The integration connects data sources to data targets and delivers data to applications, devices, and people. However, to maintain data accuracy and completeness, you require a robust data management and data governance approach.
Not quite long ago, many organizations embarked on data quality management projects but failed to deliver quality they promised. Fortunately, with the rise of technology, organizations can achieve better accuracy and completeness without undertaking vast, all-or-nothing data management initiatives. In fact, they can build data quality management into data integration projects as they go. Here are some ways you can build data quality into integration processes.
A better approach is to make data quality part of another IT project. For example, if a company would plan to replace on-premise CRM system with Salesforce, then their IT teams could improve the quality of CRM data as a part of data migration. Then the project would not involve not only adopting Salesforce as the company's CRM but also ensuring that the data living in Salesforce is more precise and complete than the company’s current CRM data. So, it is better to make data management part of a larger project that involves integrating or transforming data.
After the first step, the focus should be on implementing data quality for all your data at once. Handle a single type of data – such as customer data – first, and tackle the next project and the next. This way you can ensure data cleansing, resolve discrepancies, and make life easier for end-users to become easier to do business with.
After cleaning the data, you must establish end goals and metric to evaluate its completeness and accuracy. To do so, you need to ask yourself a simple question: What would constitute data quality for the type of data you’ve decided to manage. In case of customer data, it’s important to ensure that it’s complete. Hence, establishing goals is important.
In majority cases, the goals set should not only cover the data itself but also the processes that play an important role in determining data completeness and accuracy. Ergo, setting metrics for capturing your data quality goals is equally important. This helps you craft a strict governance program to tackle the issue of soiled data from the source point. Plus, the people involved in dealing with source systems should be well-versed with technology so that they can incorporate data quality management in the processes effectively.
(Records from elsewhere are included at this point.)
Lemma forker_words :
  let w := MemWords.word demo_base (forker m cr3).(mem) in
  w (p0 + PCB_pid) = 1 ∧ w (p0 + PCB_state) = STATE_RUNNING ∧ w (p0 + PCB_cr3) = cr3 ∧
  w (p0 + PCB_user_stack_base) = p1 ∧ w (p0 + PCB_next_in_table) = 0.
Proof.
  assert (p0 = 1048584) as E0 by done. assert (p1 = 1052680) as E1 by done.
  assert (p3 = 1060872) as E3 by done. assert (demo_base = 1048576) as EB by done.
  unfold forker. simpl mem.
  split_and!;
    repeat first [rewrite word_poke_eq by (unfold valid_word; lia)
                 |rewrite word_poke_ne by (unfold apart; lia)];
    try (apply u32_small; destruct Hcr3; lia).
  apply (clean_heap_word _ _ _ _ _ SIZEOF_PCB _ Hm); [apply forker_lookups|lia|lia].
Qed.

Lemma forker_page a :
  a = p1 ∨ a = p3 → page_ready demo_base (forker m cr3) forker_live a.
Proof.
  assert (p0 = 1048584) as E0 by done. assert (p1 = 1052680) as E1 by done.
  assert (p3 = 1060872) as E3 by done. assert (demo_base = 1048576) as EB by done.
  intros Ha. assert (forker_live !! a = Some 4096) as Hl
    by (destruct Ha as [->| ->]; apply forker_lookups).
  split; [done|lia|]. intros i Hi. exists 0. split; [|lia]. unfold forker. simpl mem.
  rewrite !load8_poke_ne by lia. apply (ch_blocks _ _ _ _ Hm a 4096); [done|lia].
Qed.

Lemma forker_ready :
  fork_ready demo_base (inv := heap_inv demo_base) (forker m cr3) forker_live [] p1 (p1 + 4000).
Proof.
  pose proof forker_words as W. cbv zeta in W. destruct_and! W.
  destruct forker_lookups as (L0 & L1 & L3). assert (pcb_ok demo_base p0) as Hp0 by by vm_compute.
  split; try done.
  - eapply (hs_bytes (HeapSpec := heap_spec demo_base eq_refl)); [apply Hm|done|done].
  - split; [apply queue_rep_nil| |simpl; lia]. right. cbn [forker current_process].
    split; [by intros q ->%list_elem_of_singleton|split; [apply NoDup_singleton|]].
    intros a b ->%list_elem_of_singleton ->%list_elem_of_singleton. done.
  - intros q Hq. by apply not_elem_of_nil in Hq.
  - apply forker_page. by left.
  - assert (MemWords.word demo_base (mem (forker m cr3)) (p0 + PCB_cr3) = cr3) as E by done.
    cbn [forker current_process]. cbv zeta. rewrite E.
    destruct Hcr3 as [Hc|Hc]; [by left|right]. apply forker_page. by right.
Qed.

Lemma forker_room :
  fork_no_wrap demo_base (forker m cr3) p1 (p1 + 4000) ∧
  ¬ fork_no_room demo_base (forker m cr3) p1 (p1 + 4000).
Proof.
  apply (roomy_fork demo_base _ 5); [done|eapply roomy_bytes; [apply Hm|done|done]|lia|lia].
Qed.
End forker.

(** The process forks, with and without page tables. *)
Lemma fork_outcome_witness :
  ∃ m,
  (∃ c s', fork_syscall demo_base (forker m 0) (p1 + 4000) = Ok (2, s') ∧
     forker_live !! c = None ∧
     forked demo_base (forker m 0) s' forker_live [] c p1 (p1 + 4000) ∧
     ∃ live', forker_live ⊆ live' ∧ live' !! c = Some SIZEOF_PCB ∧
       heap_inv demo_base s'.(mem) live') ∧
  (∃ c s', fork_syscall demo_base (forker m p3) (p1 + 4000) = Ok (2, s') ∧
     forker_live !! c = None ∧
     forked demo_base (forker m p3) s' forker_live [] c p1 (p1 + 4000) ∧
     ∃ live', forker_live ⊆ live' ∧ live' !! c = Some SIZEOF_PCB ∧
       heap_inv demo_base s'.(mem) live').
Proof.
  destruct forker_heap as (m & Hm). exists m. split.
  - destruct (fork_outcome demo_base eq_refl ltac:(by vm_compute) (inv := heap_inv demo_base)
      (HS := heap_spec demo_base eq_refl) (forker m 0) forker_live [] p1 (p1 + 4000)
      (forker_ready m Hm 0 (or_introl eq_refl)) (proj1 (forker_room m Hm 0)))
      as [[Hno _]|[_ H]]; [by destruct (proj2 (forker_room m Hm 0) Hno)|exact H].
  - destruct (fork_outcome demo_base eq_refl ltac:(by vm_compute) (inv := heap_inv demo_base)
      (HS := heap_spec demo_base eq_refl) (forker m p3) forker_live [] p1 (p1 + 4000)
      (forker_ready m Hm p3 (or_intror eq_refl)) (proj1 (forker_room m Hm p3)))
      as [[Hno _]|[_ H]]; [by destruct (proj2 (forker_room m Hm p3) Hno)|exact H].
Defined.
(* ===== verification/WaitSpec.v ===== *)
(** * The process table and zombies

    [table_rep] relates the list that starts at [process_table_head] to the
    addresses of the PCBs in it; [find_zombie_child] is a search in that list
    that unlinks what it finds, as long as every entry it passes has a
    parent. *)
From S2P Require Import Prelude Memory MemorySpec MemWords ProcQueue QueueSpec QueueProps Process SchedSpec SchedProps ProcSpec.

Section table.
Context (base : Z) (Hbase : 4096 ≤ base) (Hfit : base + KERNEL_MEMORY_SIZE < 2 ^ 32).

Local Abbreviation word := (word base).
Local Abbreviation poke := (poke base).

Record table_rep (m : memory) (hd : Z) (tl : list Z) : Prop := {
  tr_head : hd = default 0 (head tl);
  tr_links : links base PCB_next_in_table m tl 0;
  tr_pcbs : pcbs_ok base tl;
  tr_length : (length tl ≤ Z.to_nat NUM_PAGES)%nat;
}.

(** [current->parent] *)
Definition parent_of (m : memory) (x : Z) : Z := word m (x + PCB_parent).

(** The condition of [find_zombie_child]. *)
Definition zombie_child (m : memory) (parent x : Z) : Prop :=
  word m (parent_of m x + PCB_pid) = word m (parent + PCB_pid) ∧
  word m (x + PCB_state) = STATE_ZOMBIE.
#[local] Instance zombie_child_dec m parent x : Decision (zombie_child m parent x).
Proof. unfold zombie_child. apply _. Defined.

(** One turn at an entry whose parent is a PCB. *)
Lemma find_zombie_step_ok m hd parent x prev nx :
  pcb_ok base x → pcb_ok base (parent_of m x) → pcb_ok base parent →
  word m (x + PCB_next_in_table) = nx →
  find_zombie_step base m hd parent (x, prev) =
    if decide (zombie_child m parent x) then
      if prev =? 0 then Ok (inr (x, m, nx))
      else m' ← set_field base m prev PCB_next_in_table nx; Ok (inr (x, m', hd))
    else Ok (inl (nx, x)).
Proof.
  intros Hx Hp Hpar <-. assert (0 < base) as Hb by lia. unfold find_zombie_step.
  rewrite (proj2 (Z.eqb_neq _ _) (pcb_nonnull base Hb x Hx)).
  rewrite (get_field_ok base m x PCB_parent), bind_ok by (done || lia). fold (parent_of m x).
  rewrite (get_field_ok base m (parent_of m x)), bind_ok by (done || lia).
  rewrite (get_field_ok base m parent), bind_ok by (done || lia).
  unfold zombie_child.
  destruct (Z.eqb_spec (word m (parent_of m x + PCB_pid)) (word m (parent + PCB_pid))) as [E|E].
  - rewrite (get_field_ok base m x PCB_state), !bind_ok by (done || lia).
    rewrite (get_field_ok base m x PCB_next_in_table), bind_ok by (done || lia).
    destruct (Z.eqb_spec (word m (x + PCB_state)) STATE_ZOMBIE) as [E2|E2].
    + by rewrite decide_True.
    + rewrite decide_False by tauto. done.
  - rewrite bind_ok, (get_field_ok base m x PCB_next_in_table), bind_ok by (done || lia).
    rewrite decide_False by tauto. done.
Qed.

(** The loop passes over entries that are not what it looks for. *)
Lemma zombie_walk m hd parent l1 l2 prev fuel :
  pcb_ok base parent → (∀ x, x ∈ l1 → pcb_ok base x ∧ pcb_ok base (parent_of m x)) →
  links base PCB_next_in_table m (l1 ++ l2) 0 → (∀ x, x ∈ l1 → ¬ zombie_child m parent x) →
  iter (length l1 + fuel) (find_zombie_step base m hd parent) (default 0 (head (l1 ++ l2)), prev) =
  iter fuel (find_zombie_step base m hd parent) (default 0 (head l2), default prev (last l1)).
Proof.
  intros Hpar. revert prev. induction l1 as [|x l1 IH]; intros prev Hok Hl Hno; [done|].
  simpl in Hl. destruct Hl as [Hx Hl].
  change (length (x :: l1) + fuel)%nat with (S (length l1 + fuel)). rewrite iter_S.
  change (default 0 (head ((x :: l1) ++ l2))) with x.
  rewrite (find_zombie_step_ok m hd parent x prev _ (proj1 (Hok x ltac:(by left)))
    (proj2 (Hok x ltac:(by left))) Hpar Hx).
  rewrite decide_False by (apply Hno; by left). rewrite bind_ok.
  rewrite IH; [|intros y Hy; apply Hok; by right|done|intros y Hy; apply Hno; by right].
  rewrite last_cons. by destruct (last l1).
Qed.

(** [prev->next_in_table = current->next_in_table] *)
Lemma links_remove m pre prev x l2 v :
  pcbs_ok base (pre ++ prev :: x :: l2) → links base PCB_next_in_table m (pre ++ prev :: x :: l2) 0 →
  v = default 0 (head l2) →
  links base PCB_next_in_table (poke m (prev + PCB_next_in_table) v) (pre ++ prev :: l2) 0.
Proof.
  intros Hok Hl ->. pose proof Hok as (Hpcb & Hnd & _).
  apply links_app in Hl as [Hpre [_ [_ Hl2]]].
  apply NoDup_app in Hnd as (_ & Hn1 & Hn2). apply NoDup_cons in Hn2 as [Hn2 _].
  assert (∀ y, y ∈ pre ++ l2 → y ≠ prev →
    word (poke m (prev + PCB_next_in_table) (default 0 (head l2))) (y + PCB_next_in_table) =
    word m (y + PCB_next_in_table)) as Hother.
  { intros y Hy Hne. apply word_poke_ne. apply (pcbs_apart base (pre ++ prev :: x :: l2));
      [done|clear; set_solver|clear -Hy; set_solver|done|lia]. }
  apply links_app. split; [|split].
  - eapply links_frame; [|exact Hpre]. intros y Hy. apply Hother; [clear -Hy; set_solver|].
    intros ->. apply (Hn1 prev Hy). by left.
  - rewrite word_poke_eq by (apply pcb_word; [apply Hpcb; clear; set_solver|lia]).
    apply u32_small. destruct l2 as [|y l2]; simpl; [lia|].
    assert (pcb_ok base y) as Hy by (apply Hpcb; clear; set_solver). unfold pcb_ok in Hy. lia.
  - eapply links_frame; [|exact Hl2]. intros y Hy. apply Hother; [clear -Hy; set_solver|].
    intros ->. apply Hn2. by right.
Qed.

(** The words an unlinking writes. *)
Definition table_words (tl : list Z) : list Z := (λ x, x + PCB_next_in_table) <$> tl.

Lemma pcbs_ok_remove l1 x l2 : pcbs_ok base (l1 ++ x :: l2) → pcbs_ok base (l1 ++ l2).
Proof.
  intros (H1 & H2 & H3). split; [|split].
  - intros p Hp. apply H1. clear -Hp. set_solver.
  - apply NoDup_app in H2 as (N1 & N2 & N3). apply NoDup_cons in N3 as [_ N3].
    apply NoDup_app. split; [done|]. split; [|done]. intros y Hy Hy2. apply (N2 y Hy). by right.
  - intros p q Hp Hq. apply H3; [clear -Hp|clear -Hq]; set_solver.
Qed.

(** The first zombie of [parent] in the table is unlinked. *)
Lemma find_zombie_found s l1 x l2 parent :
  table_rep s.(mem) s.(process_table_head) (l1 ++ x :: l2) → pcb_ok base parent →
  (∀ y, y ∈ l1 ++ [x] → pcb_ok base (parent_of s.(mem) y)) →
  (∀ y, y ∈ l1 → ¬ zombie_child s.(mem) parent y) → zombie_child s.(mem) parent x →
  ∃ m' hd', find_zombie_child base s parent = Ok (x, set_table hd' (set_mem m' s)) ∧
    table_rep m' hd' (l1 ++ l2) ∧ only_words base s.(mem) m' (table_words (l1 ++ x :: l2)).
Proof.
  intros [Hhd Hl Hok Hlen] Hpar Hps Hno Hz. assert (0 < base) as Hb by lia.
  pose proof Hok as (Hpcb & Hnd & _).
  unfold find_zombie_child. rewrite get_field_ok, bind_ok by (done || lia). rewrite Hhd.
  assert (∃ k, S (S (Z.to_nat NUM_PAGES)) = length l1 + S k)%nat as [k ->].
  { rewrite length_app in Hlen. simpl in Hlen. exists (S (Z.to_nat NUM_PAGES) - length l1)%nat. lia. }
  rewrite (zombie_walk _ _ parent l1 (x :: l2) 0);
    [|done|intros y Hy; split; [apply Hpcb|apply Hps]; clear -Hy; set_solver|done|done].
  rewrite iter_S. change (default 0 (head (x :: l2))) with x.
  pose proof Hl as [_ [Hx _]]%links_app.
  assert (pcb_ok base x) as Hxo by (apply Hpcb; clear; set_solver).
  assert (pcb_ok base (parent_of (mem s) x)) as Hxp by (apply Hps; clear; set_solver).
  rewrite (find_zombie_step_ok _ _ parent x _ _ Hxo Hxp Hpar Hx), decide_True by done.
  pose proof (pcbs_ok_remove l1 x l2 Hok) as Hok'.
  assert (length (l1 ++ l2) ≤ Z.to_nat NUM_PAGES)%nat as Hlen'.
  { rewrite length_app in *. simpl in Hlen. lia. }
  destruct l1 as [|prev pre _] using rev_ind.
  - simpl. eexists _, _. split; [done|]. split; [|done].
    split; [done| |done|done]. simpl in Hl. apply Hl.
  - rewrite last_snoc. simpl (default 0 (Some prev)).
    assert (pcb_ok base prev) as Hprev by (apply Hpcb; clear; set_solver).
    rewrite (proj2 (Z.eqb_neq _ _) (pcb_nonnull base Hb prev Hprev)).
    rewrite set_field_ok, !bind_ok by (done || lia). eexists _, _. split; [done|].
    assert (∀ l, (pre ++ [prev]) ++ l = pre ++ prev :: l) as Hassoc
      by (intros; by rewrite <-(assoc_L (++))).
    rewrite Hassoc in Hl, Hok. rewrite !Hassoc in *. split.
    + split; [|by eapply links_remove|done|done]. by destruct pre.
    + apply only_words_poke, (list_elem_of_fmap_2 (λ x, x + PCB_next_in_table)).
      clear. set_solver.
Qed.

(** No zombie of [parent]. *)
Lemma find_zombie_none s tl parent :
  table_rep s.(mem) s.(process_table_head) tl → pcb_ok base parent →
  (∀ y, y ∈ tl → pcb_ok base (parent_of s.(mem) y)) →
  (∀ y, y ∈ tl → ¬ zombie_child s.(mem) parent y) →
  find_zombie_child base s parent = Ok (0, s).
Proof.
  intros [Hhd Hl (Hpcb & _) Hlen] Hpar Hps Hno.
  unfold find_zombie_child. rewrite get_field_ok, bind_ok by (done || lia).
  assert (∃ k, S (S (Z.to_nat NUM_PAGES)) = length tl + S k)%nat as [k ->]
    by (exists (S (Z.to_nat NUM_PAGES) - length tl)%nat; lia).
  pose proof (zombie_walk s.(mem) s.(process_table_head) parent tl [] 0 (S k) Hpar
    ltac:(intros y Hy; split; [by apply Hpcb|by apply Hps])
    ltac:(by rewrite app_nil_r) Hno) as W.
  rewrite app_nil_r in W. rewrite <-Hhd in W. rewrite W, iter_S.
  simpl. by destruct s.
Qed.

(** An entry whose parent is [NULL]. *)
Lemma find_zombie_null s l1 x l2 parent :
  table_rep s.(mem) s.(process_table_head) (l1 ++ x :: l2) → pcb_ok base parent →
  (∀ y, y ∈ l1 → pcb_ok base (parent_of s.(mem) y)) →
  (∀ y, y ∈ l1 → ¬ zombie_child s.(mem) parent y) → parent_of s.(mem) x = 0 →
  find_zombie_child base s parent = Err OutOfBounds.
Proof.
  intros [Hhd Hl Hok Hlen] Hpar Hps Hno Hz. assert (0 < base) as Hb by lia.
  pose proof Hok as (Hpcb & _).
  unfold find_zombie_child. rewrite get_field_ok, bind_ok by (done || lia). rewrite Hhd.
  assert (∃ k, S (S (Z.to_nat NUM_PAGES)) = length l1 + S k)%nat as [k ->].
  { rewrite length_app in Hlen. simpl in Hlen. exists (S (Z.to_nat NUM_PAGES) - length l1)%nat. lia. }
  rewrite (zombie_walk _ _ parent l1 (x :: l2) 0);
    [|done|intros y Hy; split; [apply Hpcb; clear -Hy; set_solver|by apply Hps]|done|done].
  rewrite iter_S. change (default 0 (head (x :: l2))) with x.
  assert (pcb_ok base x) as Hxo by (apply Hpcb; clear; set_solver).
  unfold find_zombie_step. rewrite (proj2 (Z.eqb_neq _ _) (pcb_nonnull base Hb x Hxo)).
  rewrite (get_field_ok base _ x PCB_parent), bind_ok by (done || lia).
  fold (parent_of s.(mem) x). rewrite Hz.
  assert (get_field base s.(mem) 0 PCB_pid = Err OutOfBounds) as ->; [|done].
  unfold get_field. apply load32_invalid. lia.
Qed.

(** ** Reading the status and freeing the PCB *)

Context {inv : memory → gmap Z Z → Prop} {HS : HeapSpec base inv}.

(** Where [*status] is stored: nowhere, or in memory of the kernel that is
    apart from PCBs in [tl] and their headers. *)
Definition status_ok (status : Z) (tl : list Z) : Prop :=
  status = 0 ∨ valid_word base status ∧
    ∀ y, y ∈ tl → status + 4 ≤ y - BLOCK_HEADER ∨ y + SIZEOF_PCB ≤ status.

Definition store_status (m : memory) (status v : Z) : memory :=
  if status =? 0 then m else poke m status v.

Lemma reap_ok s live status x :
  inv s.(mem) live → live !! x = Some SIZEOF_PCB → pcb_ok base x → status_ok status [x] →
  ∃ m', reap base s status x = Ok (i32 (word s.(mem) (x + PCB_pid)), set_mem m' s) ∧
    inv m' (delete x live) ∧
    same_but_header base (store_status s.(mem) status (word s.(mem) (x + PCB_exit_status))) m'
      (x - BLOCK_HEADER).
Proof.
  intros Hinv Hx Hxo Hst. unfold reap, store_status.
  set (m1 := if status =? 0 then _ else poke _ _ _).
  assert ((if status =? 0 then Ok s.(mem)
           else es ← get_field base s.(mem) x PCB_exit_status; store32 base s.(mem) status es) =
          Ok m1) as ->.
  { unfold m1. destruct (Z.eqb_spec status 0); [done|]. destruct Hst as [?|[Hst _]]; [done|].
    by rewrite get_field_ok, bind_ok, store32_valid by (done || lia). }
  assert (word m1 (x + PCB_pid) = word s.(mem) (x + PCB_pid)) as Hpid.
  { unfold m1. destruct (Z.eqb_spec status 0); [done|]. destruct Hst as [?|[_ Hst]]; [done|].
    destruct (Hst x ltac:(by left)); apply word_poke_ne; unfold apart; lia. }
  assert (inv m1 live) as Hinv1.
  { unfold m1. destruct (status =? 0); [done|by apply (hs_poke base)]. }
  destruct (hs_kfree m1 live x _ Hinv1 Hx) as (m' & Hk & Hinv' & Hsame).
  rewrite bind_ok, get_field_ok, bind_ok, Hk, bind_ok, Hpid by (done || lia). by exists m'.
Qed.
End table.
(* ===== verification/WaitProps.v ===== *)
(** * Waiting for a child

    What [wait_syscall] and [exit_syscall] do to each other: a parent that
    waits collects a zombie child, or blocks; a child that exits becomes a
    zombie and wakes a blocked parent. *)
From S2P Require Import Prelude Memory MemorySpec MemoryProps MemWords ProcQueue QueueSpec QueueProps Process SchedSpec SchedProps ProcSpec ProcProps WaitSpec.

Section wait.
Context (base : Z) (Hbase : 4096 ≤ base) (Hfit : base + KERNEL_MEMORY_SIZE < 2 ^ 32).
Context {inv : memory → gmap Z Z → Prop} {HS : HeapSpec base inv}.

Local Abbreviation word := (word base).
Local Abbreviation poke := (poke base).
Local Abbreviation parent_of := (parent_of base).
Local Abbreviation zombie_child := (zombie_child base).

Lemma base_pos : 0 < base.
Proof. clear -Hbase. lia. Qed.

(** The process table holds [tl], the current process among them. *)
Record table_ready (s : kstate) (tl : list Z) : Prop := {
  ta_table : table_rep base s.(mem) s.(process_table_head) tl;
  ta_current : s.(current_process) ∈ tl;
}.

Lemma table_current s tl : table_ready s tl → pcb_ok base s.(current_process).
Proof. intros [Ht Hc]. by apply (tr_pcbs _ _ _ _ Ht). Qed.

Lemma table_rep_frame m m' hd tl :
  table_rep base m hd tl →
  (∀ y, y ∈ tl → word m' (y + PCB_next_in_table) = word m (y + PCB_next_in_table)) →
  table_rep base m' hd tl.
Proof. intros [] H. split; try done. by eapply links_frame. Qed.

(** Fields other than the link of the table are not unlinked. *)
Lemma table_words_other m m' tl y o :
  pcbs_ok base tl → y ∈ tl → 0 ≤ o ≤ 88 → o + 4 ≤ PCB_next_in_table ∨ PCB_next_in_table + 4 ≤ o →
  only_words base m m' (table_words tl) → word m' (y + o) = word m (y + o).
Proof.
  intros Hok Hy Ho Hne Hm. eapply only_words_word; [exact Hm|].
  intros w (x & -> & Hx)%list_elem_of_fmap.
  apply (pcb_fields_apart base tl); [done..|right; lia|lia|lia].
Qed.

(** An entry of the table occurs once. *)
Lemma pcbs_ok_mid l1 x l2 y : pcbs_ok base (l1 ++ x :: l2) → y ∈ l1 ++ l2 → y ≠ x.
Proof.
  intros (_ & Hnd & _) Hy ->. apply NoDup_app in Hnd as (_ & N1 & N2).
  apply NoDup_cons in N2 as [N2 _]. apply elem_of_app in Hy as [Hy|Hy]; [|done].
  apply (N1 x Hy). by left.
Qed.

(** What collecting [x] leaves behind. *)
Record reaped (s s' : kstate) (live : gmap Z Z) (rest : list Z) (x status : Z) : Prop := {
  re_table : table_rep base s'.(mem) s'.(process_table_head) rest;
  re_inv : inv s'.(mem) (delete x live);
  re_status : status ≠ 0 → word s'.(mem) status = u32 (word s.(mem) (x + PCB_exit_status));
  re_current : s'.(current_process) = s.(current_process);
  re_queue : s'.(ready_queue) = s.(ready_queue);
  re_pids : s'.(next_pid) = s.(next_pid);
  re_fields : ∀ y o, y ∈ rest → 0 ≤ o ≤ 88 →
    o + 4 ≤ PCB_next_in_table ∨ PCB_next_in_table + 4 ≤ o →
    word s'.(mem) (y + o) = word s.(mem) (y + o);
}.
Data changes, and so should your data management and data governance strategy. So, think of it as an ongoing work, not a short-term project that will be done once and then forgotten. For that reason, it’s best to:
Establish expectations of your team about their involvement in the process over long term.
Set organization’s expectations about timing and budget.
Choose a platform that empowers business users to manage data, without requiring them to rely on only IT or learn new technical skills or adopt cumbersome processes.
The data must be kept in a secure environment where it is allowed to be used by authorized personnel only. Meaning that authenticated users are only allowed to access or use the data during the course of integration, thus keeping data quality intact.
You can take these five steps to improve data quality without needing to make investments in arduous data management projects. To summarize:
Adopt an agile approach while building data management into data integration projects.
Involve your business users and not just the IT and let them participate in the process.
Use platforms to integrate data without compromising quality.